Collection entries:
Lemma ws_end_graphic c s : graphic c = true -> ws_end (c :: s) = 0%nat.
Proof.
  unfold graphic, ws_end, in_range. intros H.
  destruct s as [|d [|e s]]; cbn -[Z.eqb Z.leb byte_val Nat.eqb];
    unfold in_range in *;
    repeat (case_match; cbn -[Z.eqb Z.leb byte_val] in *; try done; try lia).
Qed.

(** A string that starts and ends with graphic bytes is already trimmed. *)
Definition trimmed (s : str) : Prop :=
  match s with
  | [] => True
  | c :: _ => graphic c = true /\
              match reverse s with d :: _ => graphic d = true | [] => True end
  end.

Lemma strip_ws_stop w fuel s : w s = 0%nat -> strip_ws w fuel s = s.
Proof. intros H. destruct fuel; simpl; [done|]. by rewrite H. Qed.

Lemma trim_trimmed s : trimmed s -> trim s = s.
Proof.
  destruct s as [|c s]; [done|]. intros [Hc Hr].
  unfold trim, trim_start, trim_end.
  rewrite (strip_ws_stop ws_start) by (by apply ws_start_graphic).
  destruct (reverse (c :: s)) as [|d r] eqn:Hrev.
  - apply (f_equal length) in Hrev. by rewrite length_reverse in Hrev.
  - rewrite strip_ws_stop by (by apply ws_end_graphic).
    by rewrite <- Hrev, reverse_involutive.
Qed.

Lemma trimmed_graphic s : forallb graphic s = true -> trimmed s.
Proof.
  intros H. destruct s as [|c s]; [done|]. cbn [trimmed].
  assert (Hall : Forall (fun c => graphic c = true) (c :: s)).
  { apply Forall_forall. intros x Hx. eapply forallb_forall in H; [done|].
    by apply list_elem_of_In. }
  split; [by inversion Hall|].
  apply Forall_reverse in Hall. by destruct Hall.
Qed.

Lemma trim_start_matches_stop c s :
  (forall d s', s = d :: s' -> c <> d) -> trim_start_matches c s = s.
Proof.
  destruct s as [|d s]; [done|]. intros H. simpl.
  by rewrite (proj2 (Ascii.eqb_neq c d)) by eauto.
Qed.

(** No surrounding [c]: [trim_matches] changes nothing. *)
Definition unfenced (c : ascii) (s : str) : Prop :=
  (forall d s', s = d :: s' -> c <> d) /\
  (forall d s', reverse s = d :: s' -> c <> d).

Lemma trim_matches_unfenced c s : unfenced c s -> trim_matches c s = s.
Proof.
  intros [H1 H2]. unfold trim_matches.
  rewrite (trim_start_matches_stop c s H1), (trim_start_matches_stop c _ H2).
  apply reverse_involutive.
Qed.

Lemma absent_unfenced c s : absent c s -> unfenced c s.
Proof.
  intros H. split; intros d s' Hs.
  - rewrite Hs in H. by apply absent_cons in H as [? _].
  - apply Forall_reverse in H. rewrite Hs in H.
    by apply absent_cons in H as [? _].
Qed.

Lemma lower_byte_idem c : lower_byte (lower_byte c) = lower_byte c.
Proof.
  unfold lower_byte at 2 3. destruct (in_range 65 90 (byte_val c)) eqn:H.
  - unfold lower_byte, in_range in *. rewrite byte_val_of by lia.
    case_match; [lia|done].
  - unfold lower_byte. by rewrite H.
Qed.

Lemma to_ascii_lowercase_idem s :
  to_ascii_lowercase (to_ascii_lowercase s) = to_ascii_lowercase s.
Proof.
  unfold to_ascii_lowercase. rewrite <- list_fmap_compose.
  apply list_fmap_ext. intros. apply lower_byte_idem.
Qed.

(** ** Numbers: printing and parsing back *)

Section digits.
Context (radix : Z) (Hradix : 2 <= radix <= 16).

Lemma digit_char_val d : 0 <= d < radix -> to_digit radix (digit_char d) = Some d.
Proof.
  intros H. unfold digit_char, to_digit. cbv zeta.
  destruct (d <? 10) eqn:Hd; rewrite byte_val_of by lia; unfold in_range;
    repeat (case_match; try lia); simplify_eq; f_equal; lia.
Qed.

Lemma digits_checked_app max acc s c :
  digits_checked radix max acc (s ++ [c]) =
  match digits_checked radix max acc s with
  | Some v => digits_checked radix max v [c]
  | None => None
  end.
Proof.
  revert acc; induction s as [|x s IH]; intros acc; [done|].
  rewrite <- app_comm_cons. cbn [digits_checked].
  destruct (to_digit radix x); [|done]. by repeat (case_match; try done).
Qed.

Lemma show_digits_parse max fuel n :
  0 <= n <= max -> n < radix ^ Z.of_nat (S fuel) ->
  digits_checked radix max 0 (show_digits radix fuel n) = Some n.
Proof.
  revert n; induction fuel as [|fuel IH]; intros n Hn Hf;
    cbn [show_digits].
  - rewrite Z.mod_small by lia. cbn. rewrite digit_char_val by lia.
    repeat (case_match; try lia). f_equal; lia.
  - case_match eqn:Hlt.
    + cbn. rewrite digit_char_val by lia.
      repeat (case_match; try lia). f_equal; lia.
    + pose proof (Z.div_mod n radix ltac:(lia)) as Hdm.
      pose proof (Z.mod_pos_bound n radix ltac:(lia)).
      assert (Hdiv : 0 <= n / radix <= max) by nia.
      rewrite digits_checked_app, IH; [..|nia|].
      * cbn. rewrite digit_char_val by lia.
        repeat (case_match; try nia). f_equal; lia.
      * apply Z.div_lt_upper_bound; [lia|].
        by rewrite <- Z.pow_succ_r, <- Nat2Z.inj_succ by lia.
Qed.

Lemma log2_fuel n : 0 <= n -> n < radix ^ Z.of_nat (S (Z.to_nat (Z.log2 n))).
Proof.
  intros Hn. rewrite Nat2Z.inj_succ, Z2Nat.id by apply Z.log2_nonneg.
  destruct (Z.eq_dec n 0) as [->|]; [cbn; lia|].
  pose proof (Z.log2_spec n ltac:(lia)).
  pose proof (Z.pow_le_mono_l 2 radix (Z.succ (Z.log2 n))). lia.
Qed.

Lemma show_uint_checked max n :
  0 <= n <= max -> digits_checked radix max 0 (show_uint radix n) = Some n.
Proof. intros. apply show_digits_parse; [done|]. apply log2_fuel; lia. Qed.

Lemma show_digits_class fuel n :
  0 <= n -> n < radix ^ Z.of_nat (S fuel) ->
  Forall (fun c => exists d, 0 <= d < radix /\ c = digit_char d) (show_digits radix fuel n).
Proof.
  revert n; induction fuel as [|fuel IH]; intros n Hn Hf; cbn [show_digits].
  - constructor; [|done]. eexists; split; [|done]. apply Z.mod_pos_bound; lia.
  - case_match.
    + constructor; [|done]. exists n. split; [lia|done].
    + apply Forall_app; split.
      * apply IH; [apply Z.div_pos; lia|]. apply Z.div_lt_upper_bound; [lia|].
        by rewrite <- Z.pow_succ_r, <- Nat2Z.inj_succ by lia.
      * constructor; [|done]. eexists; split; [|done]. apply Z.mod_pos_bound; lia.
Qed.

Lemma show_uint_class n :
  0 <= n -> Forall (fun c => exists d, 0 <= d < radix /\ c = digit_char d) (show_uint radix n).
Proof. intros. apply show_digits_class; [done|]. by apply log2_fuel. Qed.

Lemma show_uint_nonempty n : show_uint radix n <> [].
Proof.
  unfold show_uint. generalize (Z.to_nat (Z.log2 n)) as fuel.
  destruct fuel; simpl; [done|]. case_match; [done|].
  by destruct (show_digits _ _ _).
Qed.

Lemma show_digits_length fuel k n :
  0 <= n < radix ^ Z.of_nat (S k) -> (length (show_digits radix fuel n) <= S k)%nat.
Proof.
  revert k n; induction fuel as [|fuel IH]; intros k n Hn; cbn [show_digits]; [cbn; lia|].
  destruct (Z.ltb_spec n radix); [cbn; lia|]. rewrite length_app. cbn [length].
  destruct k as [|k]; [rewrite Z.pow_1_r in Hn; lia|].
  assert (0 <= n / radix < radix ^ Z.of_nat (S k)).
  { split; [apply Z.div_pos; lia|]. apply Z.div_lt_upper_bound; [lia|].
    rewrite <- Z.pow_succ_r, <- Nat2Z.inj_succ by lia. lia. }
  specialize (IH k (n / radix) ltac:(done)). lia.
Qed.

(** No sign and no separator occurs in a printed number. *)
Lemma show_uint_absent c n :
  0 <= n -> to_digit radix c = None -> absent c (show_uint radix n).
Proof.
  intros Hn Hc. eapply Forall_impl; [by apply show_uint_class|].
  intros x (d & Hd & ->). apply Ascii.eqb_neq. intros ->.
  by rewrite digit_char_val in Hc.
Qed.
==
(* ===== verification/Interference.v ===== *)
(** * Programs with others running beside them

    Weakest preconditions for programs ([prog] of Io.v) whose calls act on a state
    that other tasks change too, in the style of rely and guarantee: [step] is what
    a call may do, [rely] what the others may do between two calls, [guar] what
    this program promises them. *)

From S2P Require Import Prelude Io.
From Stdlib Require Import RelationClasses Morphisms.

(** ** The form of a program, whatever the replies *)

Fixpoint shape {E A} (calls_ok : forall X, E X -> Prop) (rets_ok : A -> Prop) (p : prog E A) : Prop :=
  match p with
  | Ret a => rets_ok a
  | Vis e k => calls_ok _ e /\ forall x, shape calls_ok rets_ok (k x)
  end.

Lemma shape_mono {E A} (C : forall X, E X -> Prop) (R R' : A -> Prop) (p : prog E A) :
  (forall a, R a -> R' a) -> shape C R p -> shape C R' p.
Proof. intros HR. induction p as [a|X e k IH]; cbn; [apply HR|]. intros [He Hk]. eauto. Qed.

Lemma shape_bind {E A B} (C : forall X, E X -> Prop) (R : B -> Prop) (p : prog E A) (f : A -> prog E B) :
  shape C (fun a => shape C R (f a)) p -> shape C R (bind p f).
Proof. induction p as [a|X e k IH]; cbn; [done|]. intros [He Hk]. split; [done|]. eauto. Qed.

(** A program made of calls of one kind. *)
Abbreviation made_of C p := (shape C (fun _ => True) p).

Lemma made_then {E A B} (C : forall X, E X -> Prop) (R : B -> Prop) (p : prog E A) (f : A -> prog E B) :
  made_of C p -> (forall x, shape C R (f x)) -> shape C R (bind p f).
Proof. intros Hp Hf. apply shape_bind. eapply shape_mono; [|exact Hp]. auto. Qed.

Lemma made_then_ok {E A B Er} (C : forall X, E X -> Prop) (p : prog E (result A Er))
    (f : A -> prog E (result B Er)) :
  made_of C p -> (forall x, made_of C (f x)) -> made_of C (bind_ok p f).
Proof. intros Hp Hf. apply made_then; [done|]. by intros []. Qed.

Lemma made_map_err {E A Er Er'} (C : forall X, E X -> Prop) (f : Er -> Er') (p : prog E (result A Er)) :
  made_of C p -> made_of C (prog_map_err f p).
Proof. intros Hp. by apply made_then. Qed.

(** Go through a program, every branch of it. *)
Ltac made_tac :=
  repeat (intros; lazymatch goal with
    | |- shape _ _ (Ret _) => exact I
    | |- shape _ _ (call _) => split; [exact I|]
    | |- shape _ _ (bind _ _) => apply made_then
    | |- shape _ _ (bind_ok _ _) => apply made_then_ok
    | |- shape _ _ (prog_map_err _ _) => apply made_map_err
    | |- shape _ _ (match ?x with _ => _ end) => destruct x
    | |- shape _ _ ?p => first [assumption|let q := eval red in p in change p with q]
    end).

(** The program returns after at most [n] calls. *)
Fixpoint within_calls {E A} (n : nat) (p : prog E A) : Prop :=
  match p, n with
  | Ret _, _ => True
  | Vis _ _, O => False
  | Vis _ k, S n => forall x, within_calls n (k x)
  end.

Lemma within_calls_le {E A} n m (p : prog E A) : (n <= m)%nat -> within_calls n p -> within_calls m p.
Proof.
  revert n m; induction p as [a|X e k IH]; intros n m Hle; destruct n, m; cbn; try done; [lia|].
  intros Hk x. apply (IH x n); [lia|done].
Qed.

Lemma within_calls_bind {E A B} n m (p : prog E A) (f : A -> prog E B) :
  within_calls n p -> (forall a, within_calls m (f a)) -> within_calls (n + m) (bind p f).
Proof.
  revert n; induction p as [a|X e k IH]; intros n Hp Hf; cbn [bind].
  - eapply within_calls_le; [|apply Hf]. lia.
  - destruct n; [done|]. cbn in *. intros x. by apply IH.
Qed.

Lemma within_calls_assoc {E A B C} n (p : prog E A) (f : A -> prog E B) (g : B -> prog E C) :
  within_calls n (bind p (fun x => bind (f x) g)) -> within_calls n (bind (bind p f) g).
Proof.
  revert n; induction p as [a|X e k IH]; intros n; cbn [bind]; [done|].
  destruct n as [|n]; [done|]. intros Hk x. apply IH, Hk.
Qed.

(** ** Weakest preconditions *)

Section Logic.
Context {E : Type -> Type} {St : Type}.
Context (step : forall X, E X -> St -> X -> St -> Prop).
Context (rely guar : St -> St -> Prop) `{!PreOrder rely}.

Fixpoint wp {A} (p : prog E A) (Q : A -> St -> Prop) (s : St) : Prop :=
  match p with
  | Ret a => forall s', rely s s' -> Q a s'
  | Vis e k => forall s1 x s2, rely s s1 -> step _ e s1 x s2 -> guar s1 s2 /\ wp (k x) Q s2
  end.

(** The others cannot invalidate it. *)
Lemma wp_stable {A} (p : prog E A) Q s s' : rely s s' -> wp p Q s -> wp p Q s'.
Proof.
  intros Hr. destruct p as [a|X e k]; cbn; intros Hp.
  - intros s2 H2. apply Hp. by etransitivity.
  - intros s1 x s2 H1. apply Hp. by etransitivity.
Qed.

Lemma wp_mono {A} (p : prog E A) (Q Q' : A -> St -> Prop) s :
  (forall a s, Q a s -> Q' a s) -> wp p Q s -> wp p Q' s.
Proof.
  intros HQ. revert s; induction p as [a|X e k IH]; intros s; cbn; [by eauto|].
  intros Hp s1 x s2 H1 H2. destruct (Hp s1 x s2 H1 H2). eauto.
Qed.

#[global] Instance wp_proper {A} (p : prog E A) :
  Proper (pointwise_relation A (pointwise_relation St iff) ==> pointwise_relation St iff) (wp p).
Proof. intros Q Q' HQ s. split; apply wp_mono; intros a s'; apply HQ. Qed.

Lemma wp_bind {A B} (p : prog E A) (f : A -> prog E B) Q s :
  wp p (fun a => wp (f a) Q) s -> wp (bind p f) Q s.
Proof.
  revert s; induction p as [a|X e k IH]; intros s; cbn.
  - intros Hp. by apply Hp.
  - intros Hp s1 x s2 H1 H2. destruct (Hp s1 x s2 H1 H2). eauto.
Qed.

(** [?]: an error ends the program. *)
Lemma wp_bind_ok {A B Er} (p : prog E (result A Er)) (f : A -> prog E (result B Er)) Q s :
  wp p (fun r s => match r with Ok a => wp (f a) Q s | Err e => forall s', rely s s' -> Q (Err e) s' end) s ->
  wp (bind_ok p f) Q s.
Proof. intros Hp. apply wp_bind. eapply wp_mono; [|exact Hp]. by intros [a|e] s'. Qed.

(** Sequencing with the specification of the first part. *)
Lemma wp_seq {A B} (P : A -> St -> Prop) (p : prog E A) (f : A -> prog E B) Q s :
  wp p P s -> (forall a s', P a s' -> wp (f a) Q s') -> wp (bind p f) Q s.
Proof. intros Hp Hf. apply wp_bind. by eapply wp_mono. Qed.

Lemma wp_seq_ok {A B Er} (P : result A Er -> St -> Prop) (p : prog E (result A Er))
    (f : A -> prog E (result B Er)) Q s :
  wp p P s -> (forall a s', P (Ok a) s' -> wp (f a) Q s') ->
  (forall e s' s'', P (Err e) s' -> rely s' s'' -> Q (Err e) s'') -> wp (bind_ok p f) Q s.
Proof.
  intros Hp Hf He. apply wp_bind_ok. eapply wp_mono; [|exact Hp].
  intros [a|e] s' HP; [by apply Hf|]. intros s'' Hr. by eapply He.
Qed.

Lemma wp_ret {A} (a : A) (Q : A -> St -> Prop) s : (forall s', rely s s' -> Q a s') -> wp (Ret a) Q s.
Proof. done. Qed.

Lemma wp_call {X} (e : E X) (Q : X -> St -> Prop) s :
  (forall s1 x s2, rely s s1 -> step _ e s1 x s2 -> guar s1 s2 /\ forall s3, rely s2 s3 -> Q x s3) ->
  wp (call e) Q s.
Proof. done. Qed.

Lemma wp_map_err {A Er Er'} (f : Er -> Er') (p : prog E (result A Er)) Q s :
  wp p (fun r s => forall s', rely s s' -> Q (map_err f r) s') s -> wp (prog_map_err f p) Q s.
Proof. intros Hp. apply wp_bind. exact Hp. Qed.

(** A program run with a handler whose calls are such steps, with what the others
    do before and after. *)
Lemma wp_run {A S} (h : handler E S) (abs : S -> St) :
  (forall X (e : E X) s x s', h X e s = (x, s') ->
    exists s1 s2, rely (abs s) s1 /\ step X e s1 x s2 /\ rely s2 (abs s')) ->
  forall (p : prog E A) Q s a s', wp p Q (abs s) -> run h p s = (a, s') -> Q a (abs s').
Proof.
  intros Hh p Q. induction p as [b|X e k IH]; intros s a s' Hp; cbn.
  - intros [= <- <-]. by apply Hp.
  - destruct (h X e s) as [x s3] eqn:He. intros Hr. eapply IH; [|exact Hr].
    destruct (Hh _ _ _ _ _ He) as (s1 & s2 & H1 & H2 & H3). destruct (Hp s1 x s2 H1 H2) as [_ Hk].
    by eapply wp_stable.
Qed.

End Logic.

- [What you need to do]: Only lines that hold the string "after" belong in the answer, so copy every one of them from the records.

- [Reply to the task]:
(** The program returns after at most [n] calls. *)
    do before and after. *)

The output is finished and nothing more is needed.